In 2015, the Manhattan District Attorney’s Office awarded the West Virginia State Police Forensic Laboratory $1,763,281 to test 2,400 rape kits. Additionally, the U.S. Department of Justice Bureau of Justice Assistance (BJA) awarded the West Virginia Division of Justice and Community Services $1,170,800 to test kits, investigate and prosecute cases, and re-engage survivors.
In 2016, the BJA awarded the West Virginia Division of Justice and Community Services an additional $1,000,000 to sustain this work.

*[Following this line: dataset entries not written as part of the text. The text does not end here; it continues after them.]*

(** Every task handed over has run, is about to run in this turn or waits, in
    the order they came; and the loop ends only when told to. *)
Definition in_order (l : TaskLoop) : Prop :=
  tl_posted l = tl_ran l ++ tl_running l ++ pending_tasks_ l ∧ (tl_pc l = Finished → quit_ l = true).

Lemma RunInLoop_in_order t l : in_order l → in_order (RunInLoop t l).
Proof. intros [H Hq]. split; [|done]. cbn. rewrite H. by rewrite <- !app_assoc. Qed.

Lemma RunInLoop_all ts l :
  in_order l → let l' := foldl (λ l t, RunInLoop t l) l ts in
  in_order l' ∧ tl_ran l' = tl_ran l ∧ tl_pc l' = tl_pc l ∧ quit_ l' = quit_ l ∧
  tl_posted l' = tl_posted l ++ ts.
Proof.
  revert l. induction ts as [|t ts IH]; intros l Hl; cbn [foldl]; [by rewrite app_nil_r|].
  destruct (IH (RunInLoop t l) (RunInLoop_in_order t l Hl)) as (H1 & H2 & H3 & H4 & H5).
  rewrite H2, H3, H4, H5. split_and!; try done. cbn. by rewrite <- app_assoc.
Qed.

Lemma run_task_in_order t ts l :
  in_order l → tl_pc l = Running (t :: ts) →
  in_order (run_task t ts l) ∧ tl_ran (run_task t ts l) = tl_ran l ++ [t] ∧
  tl_pc (run_task t ts l) = Running ts ∧ quit_ (run_task t ts l) = quit_ l ∧
  tl_posted (run_task t ts l) = tl_posted l ++ posts t.
Proof.
  intros [H Hq] Hpc. unfold tl_running in H. rewrite Hpc in H.
  set (l1 := mkTaskLoop (pending_tasks_ l) (wakeups l) (quit_ l) (Running ts) (tl_ran l ++ [t]) (tl_posted l)).
  apply (RunInLoop_all (posts t) l1). split; [|done]. cbn. rewrite H. by rewrite <- !app_assoc.
Qed.

Lemma own_step_in_order l l' : in_order l → own_step l = Some l' → in_order l'.
Proof.
  intros Hl E. unfold own_step in E. destruct (tl_pc l) as [|[|t ts]|] eqn:Hpc; [..|done];
    apply (inj Some) in E as <-; [| |by apply run_task_in_order];
    destruct Hl as [H Hq]; unfold in_order, tl_running in *; rewrite Hpc in H.
  - destruct (wakeups l =? 0)%nat; cbn; by rewrite app_nil_r.
  - cbn. by destruct (quit_ l).
Qed.

Lemma loop_step_in_order l l' : in_order l → loop_step l l' → in_order l'.
Proof.
  intros Hl Hs. destruct Hs as [l l' E|t l|l].
  - by apply (own_step_in_order l).
  - by apply RunInLoop_in_order.
  - destruct Hl. by split.
Qed.

Lemma reachable_in_order l : rtc loop_step TaskLoop_new l → in_order l.
Proof.
  assert (in_order TaskLoop_new) as H0 by by split. revert H0. generalize TaskLoop_new.
  induction 2 as [|l1 l2 l3 Hs _ IH]; [done|]. by apply IH, (loop_step_in_order l1).
Qed.

Lemma own_steps_app n m l l' : own_steps n l = Some l' → own_steps (n + m) l = own_steps m l'.
Proof.
  revert l. induction n as [|n IH]; intros l E; cbn in *; [by apply (inj Some) in E as ->|].
  destruct (own_step l) as [l1|]; [|done]. cbn in *. by apply IH.
Qed.

(** The rest of a turn. *)
Lemma finish_turn ts l :
  in_order l → tl_pc l = Running ts →
  ∃ l', own_steps (length ts) l = Some l' ∧ in_order l' ∧ tl_pc l' = Running [] ∧ quit_ l' = quit_ l ∧
    tl_ran l' = tl_ran l ++ ts ∧ tl_posted l `prefix_of` tl_posted l'.
Proof.
  revert l. induction ts as [|t ts IH]; intros l Hl Hpc; [exists l; by rewrite app_nil_r|].
  destruct (run_task_in_order t ts l Hl Hpc) as (H1 & R1 & P1 & Q1 & T1).
  destruct (IH _ H1 P1) as (l' & E & H2 & P2 & Q2 & R2 & T2).
  exists l'. cbn [length own_steps]. unfold own_step at 1. rewrite Hpc. cbn [mbind option_bind].
  split_and!; try done; [by rewrite Q2|by rewrite R2, R1, <- app_assoc|].
  etrans; [|exact T2]. rewrite T1. by apply prefix_app_r.
Qed.

(** A turn that begins now runs all that waits now. *)
Lemma whole_turn l :
  in_order l → tl_pc l = Polling →
  ∃ l', own_steps (S (length (pending_tasks_ l))) l = Some l' ∧ in_order l' ∧ tl_ran l' = tl_posted l.
Proof.
  intros Hl Hpc. cbn [own_steps]. unfold own_step at 1. rewrite Hpc. cbn [mbind option_bind].
  set (l0 := if (wakeups l =? 0)%nat then l else HandleWakeUp l).
  assert (in_order l0 ∧ tl_pc l0 = Polling ∧ tl_ran l0 = tl_ran l ∧ pending_tasks_ l0 = pending_tasks_ l ∧ tl_posted l0 = tl_posted l)
    as (H0 & P0 & R0 & Q0 & T0) by (unfold l0; destruct (wakeups l =? 0)%nat; [done|]; split_and!; try done; by destruct Hl).
  assert (in_order (take_tasks l0)) as H1 by (apply (own_step_in_order l); [done|]; unfold own_step; by rewrite Hpc).
  destruct (finish_turn (pending_tasks_ l0) (take_tasks l0) H1 eq_refl) as (l' & E & H2 & _ & _ & R2 & _).
  exists l'. rewrite <- Q0. split_and!; [done|done|]. rewrite R2. cbn [take_tasks tl_ran].
  destruct H0 as [E0 _]. rewrite <- T0, E0. unfold tl_running. by rewrite P0.
Qed.
End tasks.
Arguments LoopPc : clear implicits.
Arguments TaskLoop : clear implicits.

(** Tasks run in the order in which they were handed to the loop, each once,
    whatever threads hand them over and whatever tasks hand over in turn; and if the
    loop has not been told to quit, some number of its own steps (the rest of this
    turn and one more) runs everything handed over so far. *)
Theorem RunInLoop_runs_in_order {Task} (posts : Task → list Task) l :
  rtc (loop_step posts) TaskLoop_new l →
  tl_posted l = tl_ran l ++ tl_running l ++ pending_tasks_ l ∧
  (quit_ l = false → ∃ n l', own_steps posts n l = Some l' ∧ tl_posted l `prefix_of` tl_ran l').
Proof.
  intros Hl%reachable_in_order. split; [apply Hl|]. intros Hq.
  destruct (tl_pc l) as [|ts|] eqn:Hpc.
  - destruct (whole_turn posts l Hl Hpc) as (l' & E & _ & R). eexists. exists l'. by rewrite R.
  - destruct (finish_turn posts ts l Hl Hpc) as (l1 & E1 & H1 & P1 & Q1 & _ & T1).
    assert (own_steps posts 1 l1 = Some (next_turn l1)) as E2 by (cbn; unfold own_step; by rewrite P1).
    assert (in_order (next_turn l1)) as H2 by (apply (own_step_in_order posts l1); [done|]; unfold own_step; by rewrite P1).
    assert (tl_pc (next_turn l1) = Polling) as P2 by (cbn; by rewrite Q1, Hq).
    destruct (whole_turn posts _ H2 P2) as (l' & E & _ & R). exists (length ts + (1 + S (length (pending_tasks_ l1))))%nat, l'. split.
    + by rewrite (own_steps_app posts _ _ _ _ E1), (own_steps_app posts 1 _ _ _ E2).
    + by rewrite R.
  - destruct Hl as [_ H]. by rewrite (H Hpc) in Hq.
Qed.

(** * Witnesses *)

(** The server listens on descriptor 3.  A connection is accepted, three messages
    arrive, one is answered at once, one of the tasks of the others leaves bytes to write, they are written, the peer
    closes, and the tasks let go; then the descriptor comes again. *)
Definition demo_listening : list ReactorEvent := [RStart (Some 3) true true 0].
Definition demo_reactor_run : list ReactorEvent :=
  [RTurn [(3, 1, accepted 7 1)]; RTurn [(7, 1, mkFound [Kept; Replied More; Kept] false Drained None)]; RSendMore 1; RDrop 1;
   RTurn [(7, 4, mkIo 0 false Drained); (3, 1, mkIo 0 false More)];
   RTurn [(7, 17, mkIo 0 true Drained)]; RDrop 1; RTurn [(3, 1, accepted 7 2); (7, 1, mkIo 1 false Drained)]].

Definition demo_accepted : Reactor := mkReactor {[7 := 1%nat]} {[7 := 1]} {[1%nat := mkChannel 7 1]} {[1%nat := 0%nat]} {[7 := 1%nat]} None.

Lemma demo_accepted_ok : reactor_ok demo_accepted.
Proof.
  split; [split|..]; cbn [demo_accepted channels_ interest chans conns connections_ accept_channel_]; unfold distinct_fds; intros *.
  - rewrite lookup_singleton_Some. intros [<- <-]. exists 1. by rewrite !lookup_singleton_eq.
  - rewrite !lookup_singleton_None. done.
  - rewrite lookup_singleton_Some. intros [<- [= <- <-]] _. apply lookup_singleton_eq.
  - rewrite !lookup_singleton_Some. by intros [<- _] [<- _].
  - destruct (decide (p = 1%nat)) as [->|].
    + rewrite !lookup_singleton_eq. split; [left; by eexists|by eexists].
    + rewrite !lookup_singleton_ne by done. split; [by intros []|by intros [[]|]].
  - done.
  - rewrite lookup_singleton_Some. intros [<- <-]. rewrite !lookup_singleton_eq. split; [by eexists|by exists 1].
  - rewrite lookup_singleton_Some. intros [<- [= <- <-]]. intros. apply lookup_singleton_eq.
Qed.

Definition fresh_channelb (fd : Z) (p : nat) (w : Reactor) : bool :=
  bool_decide (chans w !! p = None) && forallb (λ pc, negb (ch_fd pc.2 =? fd)) (map_to_list (chans w)).
Definition event_okb (ev : Z * Z * io) (w : Reactor) : bool :=
  let '(_, revents, i) := ev in
  negb (has revents EPOLLIN && has revents EPOLLOUT && io_closed i) &&
  forallb (λ m, match m with Replied Failed => false | _ => true end) (io_messages i) &&
  match io_accepted i with Some (fd, p) => fresh_channelb fd p w | None => true end.
Fixpoint events_okb (evs : list (Z * Z * io)) (w : Reactor) : bool :=
  match evs with
  | [] => true
  | ev :: evs => event_okb ev w && match Loop_event ev w with Some w => events_okb evs w | None => true end
  end.
Definition reactor_validb (ev : ReactorEvent) (w : Reactor) : bool :=
  match ev with
  | RTurn evs => events_okb evs w
  | RStart server_fd _ _ p => match server_fd with Some fd => fresh_channelb fd p w | None => true end
  | RSendMore p | RSendFailed p | RDrop p => match conns w !! p with Some (S _) => true | _ => false end
  end.
Fixpoint all_validb (evs : list ReactorEvent) (w : Reactor) : bool :=
  match evs with
  | [] => true
  | ev :: evs =>
      reactor_validb ev w && match reactor_step ev w with Some w => all_validb evs w | None => true end
  end.

Lemma fresh_channelb_ok fd p w : fresh_channelb fd p w = true → fresh_channel fd p w.
Proof.
  unfold fresh_channelb. rewrite andb_true_iff, bool_decide_eq_true, forallb_forall. intros [Hp Hfd]. split; [done|].
  intros q e Hq%elem_of_map_to_list%list_elem_of_In%Hfd. cbn in Hq. by rewrite Z.eqb_refl in Hq.
Qed.

Lemma event_okb_ok ev w : event_okb ev w = true → event_ok ev w.
Proof.
  destruct ev as [[fd revents] i]. unfold event_okb, event_ok. rewrite !andb_true_iff. intros [[H1 Hms] H2]. split_and!.
  - destruct (has _ _), (has _ _), (io_closed i); done.
  - apply Forall_forall. rewrite forallb_forall in Hms. intros m Hm%list_elem_of_In%Hms ->. done.
  - destruct (io_accepted i) as [[g p]|]; [by apply fresh_channelb_ok|done].
Qed.

Lemma events_okb_ok evs w : events_okb evs w = true → events_ok evs w.
Proof.
  revert w. induction evs as [|ev evs IH]; intros w; cbn [events_okb events_ok]; [done|].
  rewrite andb_true_iff. intros [Hv%event_okb_ok H]. split; [done|]. destruct (Loop_event ev w); [by apply IH|done].
Qed.

Lemma reactor_validb_ok ev w : reactor_validb ev w = true → reactor_valid ev w.
Proof.
  assert (∀ p, match conns w !! p with Some (S _) => true | _ => false end = true → ∃ n, conns w !! p = Some (S n)) as Href.
  { intros p. destruct (conns w !! p) as [[|n]|]; [done|by exists n|done]. }
  destruct ev as [evs|s b l p|p|p|p]; cbn [reactor_validb reactor_valid]; try apply Href; [apply events_okb_ok|].
  destruct s; [apply fresh_channelb_ok|done].
Qed.

Lemma all_validb_ok evs w : all_validb evs w = true → all_valid evs w.
Proof.
  revert w. induction evs as [|ev evs IH]; intros w; cbn [all_validb all_valid]; [done|].
  rewrite andb_true_iff. intros [Hv%reactor_validb_ok H]. split; [done|].
  destruct (reactor_step ev w) as [w'|]; [by apply IH|done].
Qed.

Lemma reactor_never_dangles_witness :
  all_valid (demo_listening ++ demo_reactor_run) Reactor_new ∧
  ∃ w0 w, reactor_run demo_listening Reactor_new = Some w0 ∧ reactor_run demo_reactor_run w0 = Some w ∧ reactor_ok w ∧
    (is_Some (accept_channel_ w0) →
      ∃ p fd, accept_channel_ w = Some p ∧ channels_ w !! fd = Some p ∧ interest w !! fd = Some EPOLLIN).
Proof.
  assert (all_valid (demo_listening ++ demo_reactor_run) Reactor_new) as H by (apply all_validb_ok; by vm_compute).
  split; [exact H|]. exact (reactor_never_dangles demo_listening demo_reactor_run H).
Defined.

Lemma close_while_writable_witness :
  Loop_events [(7, 5, mkIo 0 true Drained)] demo_accepted = None.
Proof.
  by apply (close_while_writable (mkIo 0 true Drained) 5 1%nat 7 0 demo_accepted demo_accepted_ok); [..|constructor| | |].
Defined.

In 2017, West Virginia legislators introduced multiple rape kit reform bills:
- S.B. 69, which would grant survivors key rights, including the right to have their kits preserved for 20 years, the right to receive information about the status and location of their kits, and the right to receive notice 60 days in advance of planned kit destruction.
- S.B. 167, which would require the Sexual Assault Forensic Examination Commission to study best practice protocols for timely transfer of rape kits from hospitals to law enforcement agencies and to the lab; develop deadlines to ensure the timely submission and testing of all newly collected rape kits; and propose rules for legislative approval.